---------- Data to use ----------
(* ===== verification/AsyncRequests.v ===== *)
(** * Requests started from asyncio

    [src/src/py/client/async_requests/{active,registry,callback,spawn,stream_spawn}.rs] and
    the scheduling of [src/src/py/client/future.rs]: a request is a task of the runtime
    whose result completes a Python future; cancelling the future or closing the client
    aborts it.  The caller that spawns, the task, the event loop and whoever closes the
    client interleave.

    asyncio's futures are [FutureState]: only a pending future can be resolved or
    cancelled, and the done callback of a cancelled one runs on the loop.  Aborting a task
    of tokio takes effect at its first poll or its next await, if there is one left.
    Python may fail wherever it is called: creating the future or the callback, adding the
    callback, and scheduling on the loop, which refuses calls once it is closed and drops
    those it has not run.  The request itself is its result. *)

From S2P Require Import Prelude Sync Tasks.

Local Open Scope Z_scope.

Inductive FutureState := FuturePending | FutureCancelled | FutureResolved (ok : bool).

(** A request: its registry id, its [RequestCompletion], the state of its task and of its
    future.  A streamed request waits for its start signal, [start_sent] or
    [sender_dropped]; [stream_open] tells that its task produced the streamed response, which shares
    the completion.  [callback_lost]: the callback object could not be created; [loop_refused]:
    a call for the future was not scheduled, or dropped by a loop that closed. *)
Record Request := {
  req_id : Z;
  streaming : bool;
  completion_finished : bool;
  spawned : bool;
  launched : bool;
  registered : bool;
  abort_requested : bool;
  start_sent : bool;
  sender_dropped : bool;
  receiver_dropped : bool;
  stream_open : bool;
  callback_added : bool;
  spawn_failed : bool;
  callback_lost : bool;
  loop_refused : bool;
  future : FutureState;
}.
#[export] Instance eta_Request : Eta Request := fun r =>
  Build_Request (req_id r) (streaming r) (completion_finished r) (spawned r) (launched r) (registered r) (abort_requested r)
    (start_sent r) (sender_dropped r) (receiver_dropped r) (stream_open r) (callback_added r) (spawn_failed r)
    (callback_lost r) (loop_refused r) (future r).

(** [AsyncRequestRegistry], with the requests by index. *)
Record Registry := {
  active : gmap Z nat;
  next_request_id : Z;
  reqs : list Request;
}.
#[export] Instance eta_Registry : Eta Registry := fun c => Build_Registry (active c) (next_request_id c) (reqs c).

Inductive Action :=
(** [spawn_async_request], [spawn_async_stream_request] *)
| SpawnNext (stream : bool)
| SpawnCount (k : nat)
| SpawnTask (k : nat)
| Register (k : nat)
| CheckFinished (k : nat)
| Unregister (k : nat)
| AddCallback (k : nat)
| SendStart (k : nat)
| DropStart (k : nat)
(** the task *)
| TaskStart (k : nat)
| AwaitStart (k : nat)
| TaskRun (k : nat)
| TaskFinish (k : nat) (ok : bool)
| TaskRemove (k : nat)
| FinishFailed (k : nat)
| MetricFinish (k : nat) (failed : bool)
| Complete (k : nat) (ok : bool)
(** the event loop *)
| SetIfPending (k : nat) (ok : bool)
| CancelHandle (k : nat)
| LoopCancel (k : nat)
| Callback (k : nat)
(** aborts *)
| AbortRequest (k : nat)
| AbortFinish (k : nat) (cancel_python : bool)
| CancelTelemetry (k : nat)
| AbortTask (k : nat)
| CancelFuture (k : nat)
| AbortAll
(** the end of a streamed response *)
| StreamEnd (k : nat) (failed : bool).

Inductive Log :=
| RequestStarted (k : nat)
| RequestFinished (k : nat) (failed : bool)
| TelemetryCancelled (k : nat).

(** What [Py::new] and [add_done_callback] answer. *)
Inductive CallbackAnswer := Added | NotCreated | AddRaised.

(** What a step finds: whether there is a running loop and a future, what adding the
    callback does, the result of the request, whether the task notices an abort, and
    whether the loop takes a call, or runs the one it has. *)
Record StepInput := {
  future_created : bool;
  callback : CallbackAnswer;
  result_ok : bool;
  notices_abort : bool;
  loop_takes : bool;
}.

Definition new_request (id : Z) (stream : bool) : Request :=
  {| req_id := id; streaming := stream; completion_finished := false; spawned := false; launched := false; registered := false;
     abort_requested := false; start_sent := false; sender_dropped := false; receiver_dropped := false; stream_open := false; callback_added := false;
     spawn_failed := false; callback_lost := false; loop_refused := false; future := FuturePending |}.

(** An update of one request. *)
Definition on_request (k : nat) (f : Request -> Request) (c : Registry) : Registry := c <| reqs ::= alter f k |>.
----------
---------- Data to use ----------
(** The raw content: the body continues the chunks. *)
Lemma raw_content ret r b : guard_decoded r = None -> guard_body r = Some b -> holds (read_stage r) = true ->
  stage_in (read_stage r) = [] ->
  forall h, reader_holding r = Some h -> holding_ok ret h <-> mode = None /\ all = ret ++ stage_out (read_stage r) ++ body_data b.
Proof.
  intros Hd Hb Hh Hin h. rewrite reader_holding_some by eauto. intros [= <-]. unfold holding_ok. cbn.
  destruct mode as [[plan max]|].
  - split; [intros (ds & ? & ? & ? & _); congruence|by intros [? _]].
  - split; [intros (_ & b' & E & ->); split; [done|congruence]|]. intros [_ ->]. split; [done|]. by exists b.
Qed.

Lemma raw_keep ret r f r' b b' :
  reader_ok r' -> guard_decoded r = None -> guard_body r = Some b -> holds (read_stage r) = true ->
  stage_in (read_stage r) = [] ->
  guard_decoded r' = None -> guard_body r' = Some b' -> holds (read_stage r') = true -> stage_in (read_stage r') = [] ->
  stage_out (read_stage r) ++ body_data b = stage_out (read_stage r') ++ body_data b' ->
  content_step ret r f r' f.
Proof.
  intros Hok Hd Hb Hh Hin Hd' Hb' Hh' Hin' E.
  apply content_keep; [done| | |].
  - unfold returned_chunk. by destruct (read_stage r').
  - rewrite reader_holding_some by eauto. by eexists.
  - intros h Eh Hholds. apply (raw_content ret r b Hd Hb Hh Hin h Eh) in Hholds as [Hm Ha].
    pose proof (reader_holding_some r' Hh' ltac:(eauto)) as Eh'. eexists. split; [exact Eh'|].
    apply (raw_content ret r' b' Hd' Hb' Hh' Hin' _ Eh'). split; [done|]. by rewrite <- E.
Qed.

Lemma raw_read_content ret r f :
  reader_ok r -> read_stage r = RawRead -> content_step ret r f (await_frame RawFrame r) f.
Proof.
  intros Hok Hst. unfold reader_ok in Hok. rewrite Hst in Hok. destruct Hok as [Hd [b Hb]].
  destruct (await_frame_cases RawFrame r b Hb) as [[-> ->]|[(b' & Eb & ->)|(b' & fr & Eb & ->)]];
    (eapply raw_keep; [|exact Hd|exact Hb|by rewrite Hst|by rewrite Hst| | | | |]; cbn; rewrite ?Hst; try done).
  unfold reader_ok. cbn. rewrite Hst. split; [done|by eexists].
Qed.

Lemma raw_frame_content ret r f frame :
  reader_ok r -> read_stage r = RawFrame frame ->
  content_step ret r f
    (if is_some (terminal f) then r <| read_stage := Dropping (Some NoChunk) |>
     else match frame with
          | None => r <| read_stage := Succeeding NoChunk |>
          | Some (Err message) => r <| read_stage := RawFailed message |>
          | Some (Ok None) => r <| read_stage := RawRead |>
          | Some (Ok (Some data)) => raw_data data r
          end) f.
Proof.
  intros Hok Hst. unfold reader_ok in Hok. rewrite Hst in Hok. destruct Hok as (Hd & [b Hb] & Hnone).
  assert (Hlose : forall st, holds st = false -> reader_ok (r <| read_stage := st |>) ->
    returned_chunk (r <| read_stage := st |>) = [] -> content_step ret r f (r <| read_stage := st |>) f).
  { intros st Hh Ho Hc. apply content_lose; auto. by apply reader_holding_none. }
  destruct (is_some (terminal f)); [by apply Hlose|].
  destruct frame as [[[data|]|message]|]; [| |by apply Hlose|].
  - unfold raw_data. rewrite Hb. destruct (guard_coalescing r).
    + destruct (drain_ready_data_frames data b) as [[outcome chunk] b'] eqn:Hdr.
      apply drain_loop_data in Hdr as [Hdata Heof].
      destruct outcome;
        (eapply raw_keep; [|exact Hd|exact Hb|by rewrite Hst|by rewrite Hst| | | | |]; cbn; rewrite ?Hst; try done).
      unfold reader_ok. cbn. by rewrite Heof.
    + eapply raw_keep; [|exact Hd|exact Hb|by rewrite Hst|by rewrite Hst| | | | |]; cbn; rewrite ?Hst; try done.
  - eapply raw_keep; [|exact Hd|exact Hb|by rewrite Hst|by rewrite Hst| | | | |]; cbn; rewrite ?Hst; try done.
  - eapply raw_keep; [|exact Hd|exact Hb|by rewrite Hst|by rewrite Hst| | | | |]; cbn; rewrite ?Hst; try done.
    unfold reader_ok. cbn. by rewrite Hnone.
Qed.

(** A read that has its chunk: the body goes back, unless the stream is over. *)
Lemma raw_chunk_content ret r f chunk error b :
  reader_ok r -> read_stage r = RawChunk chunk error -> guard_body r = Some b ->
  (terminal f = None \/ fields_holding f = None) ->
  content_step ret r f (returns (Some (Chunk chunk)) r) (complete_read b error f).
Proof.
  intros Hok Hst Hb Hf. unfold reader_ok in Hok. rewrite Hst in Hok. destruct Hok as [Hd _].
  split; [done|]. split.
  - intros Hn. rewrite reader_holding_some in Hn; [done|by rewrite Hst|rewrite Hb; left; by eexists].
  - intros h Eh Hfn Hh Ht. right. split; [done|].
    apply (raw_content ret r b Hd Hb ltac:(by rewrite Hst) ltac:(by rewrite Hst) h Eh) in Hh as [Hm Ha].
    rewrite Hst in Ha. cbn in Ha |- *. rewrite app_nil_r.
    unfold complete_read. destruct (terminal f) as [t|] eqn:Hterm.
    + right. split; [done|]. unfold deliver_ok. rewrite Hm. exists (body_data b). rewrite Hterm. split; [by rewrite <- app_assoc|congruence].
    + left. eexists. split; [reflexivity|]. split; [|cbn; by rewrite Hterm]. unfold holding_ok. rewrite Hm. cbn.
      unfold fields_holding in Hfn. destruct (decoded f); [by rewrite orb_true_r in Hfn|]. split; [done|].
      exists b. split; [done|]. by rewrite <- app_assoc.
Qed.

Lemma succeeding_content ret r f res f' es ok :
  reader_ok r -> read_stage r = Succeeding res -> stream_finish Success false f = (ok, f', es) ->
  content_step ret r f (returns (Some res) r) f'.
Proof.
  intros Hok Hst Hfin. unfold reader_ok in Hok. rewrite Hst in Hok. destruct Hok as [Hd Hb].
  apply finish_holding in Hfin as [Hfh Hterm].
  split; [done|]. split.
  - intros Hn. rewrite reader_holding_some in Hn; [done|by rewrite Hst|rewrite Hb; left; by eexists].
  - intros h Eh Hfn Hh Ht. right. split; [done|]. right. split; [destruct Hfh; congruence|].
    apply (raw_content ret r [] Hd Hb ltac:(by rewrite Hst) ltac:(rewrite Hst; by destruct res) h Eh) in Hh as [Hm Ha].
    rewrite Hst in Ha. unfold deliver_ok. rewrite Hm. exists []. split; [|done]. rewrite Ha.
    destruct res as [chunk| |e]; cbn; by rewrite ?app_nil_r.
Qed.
----------
- _What is being asked_: Look above for the line containing "(* ===== verification/AsyncRequests.v". Output from there through the line containing "stream_open : bool;", exactly and inclusively.

- _Problem solution_:
(* ===== verification/AsyncRequests.v ===== *)
(** * Requests started from asyncio

    [src/src/py/client/async_requests/{active,registry,callback,spawn,stream_spawn}.rs] and
    the scheduling of [src/src/py/client/future.rs]: a request is a task of the runtime
    whose result completes a Python future; cancelling the future or closing the client
    aborts it.  The caller that spawns, the task, the event loop and whoever closes the
    client interleave.

    asyncio's futures are [FutureState]: only a pending future can be resolved or
    cancelled, and the done callback of a cancelled one runs on the loop.  Aborting a task
    of tokio takes effect at its first poll or its next await, if there is one left.
    Python may fail wherever it is called: creating the future or the callback, adding the
    callback, and scheduling on the loop, which refuses calls once it is closed and drops
    those it has not run.  The request itself is its result. *)

From S2P Require Import Prelude Sync Tasks.

Local Open Scope Z_scope.

Inductive FutureState := FuturePending | FutureCancelled | FutureResolved (ok : bool).

(** A request: its registry id, its [RequestCompletion], the state of its task and of its
    future.  A streamed request waits for its start signal, [start_sent] or
    [sender_dropped]; [stream_open] tells that its task produced the streamed response, which shares
    the completion.  [callback_lost]: the callback object could not be created; [loop_refused]:
    a call for the future was not scheduled, or dropped by a loop that closed. *)
Record Request := {
  req_id : Z;
  streaming : bool;
  completion_finished : bool;
  spawned : bool;
  launched : bool;
  registered : bool;
  abort_requested : bool;
  start_sent : bool;
  sender_dropped : bool;
  receiver_dropped : bool;
  stream_open : bool;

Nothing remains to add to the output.